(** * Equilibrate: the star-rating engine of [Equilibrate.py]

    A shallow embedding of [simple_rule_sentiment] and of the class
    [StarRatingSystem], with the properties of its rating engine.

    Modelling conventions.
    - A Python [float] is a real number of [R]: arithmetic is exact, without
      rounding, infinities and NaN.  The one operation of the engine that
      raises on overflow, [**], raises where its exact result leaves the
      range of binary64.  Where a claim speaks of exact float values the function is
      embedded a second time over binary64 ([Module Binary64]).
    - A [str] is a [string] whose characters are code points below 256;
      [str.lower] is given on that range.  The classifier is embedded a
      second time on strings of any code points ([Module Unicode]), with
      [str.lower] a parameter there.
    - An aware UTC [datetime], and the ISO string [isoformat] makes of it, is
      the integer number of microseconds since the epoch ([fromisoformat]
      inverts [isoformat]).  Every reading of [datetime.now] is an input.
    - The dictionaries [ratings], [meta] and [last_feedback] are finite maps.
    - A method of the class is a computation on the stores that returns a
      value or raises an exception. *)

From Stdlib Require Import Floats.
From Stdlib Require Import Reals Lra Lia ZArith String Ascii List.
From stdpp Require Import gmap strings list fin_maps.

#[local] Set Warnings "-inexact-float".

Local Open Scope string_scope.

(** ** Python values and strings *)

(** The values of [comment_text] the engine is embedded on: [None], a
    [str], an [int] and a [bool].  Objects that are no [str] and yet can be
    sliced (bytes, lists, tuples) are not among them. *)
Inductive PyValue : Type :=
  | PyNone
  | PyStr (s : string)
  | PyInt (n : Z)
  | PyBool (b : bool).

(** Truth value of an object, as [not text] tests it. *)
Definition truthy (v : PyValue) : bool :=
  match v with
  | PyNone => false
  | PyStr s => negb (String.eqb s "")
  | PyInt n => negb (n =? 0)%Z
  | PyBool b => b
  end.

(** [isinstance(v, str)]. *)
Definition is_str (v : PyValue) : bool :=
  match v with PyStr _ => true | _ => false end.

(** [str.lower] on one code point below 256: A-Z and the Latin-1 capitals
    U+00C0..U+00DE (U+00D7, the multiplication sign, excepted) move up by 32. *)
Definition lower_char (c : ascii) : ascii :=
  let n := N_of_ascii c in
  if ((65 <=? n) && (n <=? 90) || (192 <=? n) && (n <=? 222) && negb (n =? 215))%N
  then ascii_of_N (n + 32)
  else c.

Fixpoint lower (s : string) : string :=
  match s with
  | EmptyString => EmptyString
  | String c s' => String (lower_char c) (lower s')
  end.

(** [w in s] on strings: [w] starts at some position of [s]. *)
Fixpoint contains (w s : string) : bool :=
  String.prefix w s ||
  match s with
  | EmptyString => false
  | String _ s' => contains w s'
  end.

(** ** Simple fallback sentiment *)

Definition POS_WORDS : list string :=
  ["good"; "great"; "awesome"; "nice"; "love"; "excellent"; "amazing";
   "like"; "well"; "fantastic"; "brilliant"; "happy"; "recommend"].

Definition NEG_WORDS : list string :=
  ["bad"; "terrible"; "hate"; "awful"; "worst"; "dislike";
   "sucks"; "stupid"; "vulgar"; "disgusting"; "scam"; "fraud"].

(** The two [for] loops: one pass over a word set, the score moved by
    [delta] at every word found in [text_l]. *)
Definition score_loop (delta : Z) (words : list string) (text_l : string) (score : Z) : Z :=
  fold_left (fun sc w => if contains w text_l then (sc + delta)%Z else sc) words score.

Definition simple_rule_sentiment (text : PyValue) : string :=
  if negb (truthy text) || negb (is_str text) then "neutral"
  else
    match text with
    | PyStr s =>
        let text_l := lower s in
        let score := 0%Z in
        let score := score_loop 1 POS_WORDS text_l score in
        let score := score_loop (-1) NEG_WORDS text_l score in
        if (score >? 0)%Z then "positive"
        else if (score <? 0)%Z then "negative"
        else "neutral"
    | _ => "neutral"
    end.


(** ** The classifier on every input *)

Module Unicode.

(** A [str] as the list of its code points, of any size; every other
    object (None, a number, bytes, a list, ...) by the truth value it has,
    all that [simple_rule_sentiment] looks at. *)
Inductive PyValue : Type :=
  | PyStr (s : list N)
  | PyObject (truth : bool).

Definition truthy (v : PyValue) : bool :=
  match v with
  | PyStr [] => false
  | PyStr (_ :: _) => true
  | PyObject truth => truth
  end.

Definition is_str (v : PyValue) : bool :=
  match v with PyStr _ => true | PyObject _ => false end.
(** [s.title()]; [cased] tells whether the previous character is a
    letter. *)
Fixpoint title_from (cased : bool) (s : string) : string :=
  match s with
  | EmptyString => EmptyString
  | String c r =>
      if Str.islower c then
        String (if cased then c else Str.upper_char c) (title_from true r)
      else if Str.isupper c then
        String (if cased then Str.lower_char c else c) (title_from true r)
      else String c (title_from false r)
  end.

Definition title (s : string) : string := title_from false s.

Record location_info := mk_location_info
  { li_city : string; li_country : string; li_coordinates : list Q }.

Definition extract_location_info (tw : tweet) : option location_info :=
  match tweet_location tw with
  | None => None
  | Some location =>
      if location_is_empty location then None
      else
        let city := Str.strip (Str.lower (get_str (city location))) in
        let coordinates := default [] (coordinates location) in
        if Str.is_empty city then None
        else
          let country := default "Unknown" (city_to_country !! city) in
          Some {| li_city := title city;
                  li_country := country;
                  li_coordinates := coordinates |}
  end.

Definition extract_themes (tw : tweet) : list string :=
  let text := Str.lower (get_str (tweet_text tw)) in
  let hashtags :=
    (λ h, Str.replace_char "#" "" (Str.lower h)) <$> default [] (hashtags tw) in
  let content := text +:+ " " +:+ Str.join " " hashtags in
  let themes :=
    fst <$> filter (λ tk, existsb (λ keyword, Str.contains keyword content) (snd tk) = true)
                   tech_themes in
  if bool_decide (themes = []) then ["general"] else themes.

──────────

▶ [PROBLEM STATEMENT]:
Give again exactly, and only, the lines above starting at the one with "Fixpoint title_from (cased" and ending at the one with "else if Str.isupper c then".

▶ [EXERCISE RESPONSE]:
Fixpoint title_from (cased : bool) (s : string) : string :=
  match s with
  | EmptyString => EmptyString
  | String c r =>
      if Str.islower c then
        String (if cased then c else Str.upper_char c) (title_from true r)
      else if Str.isupper c then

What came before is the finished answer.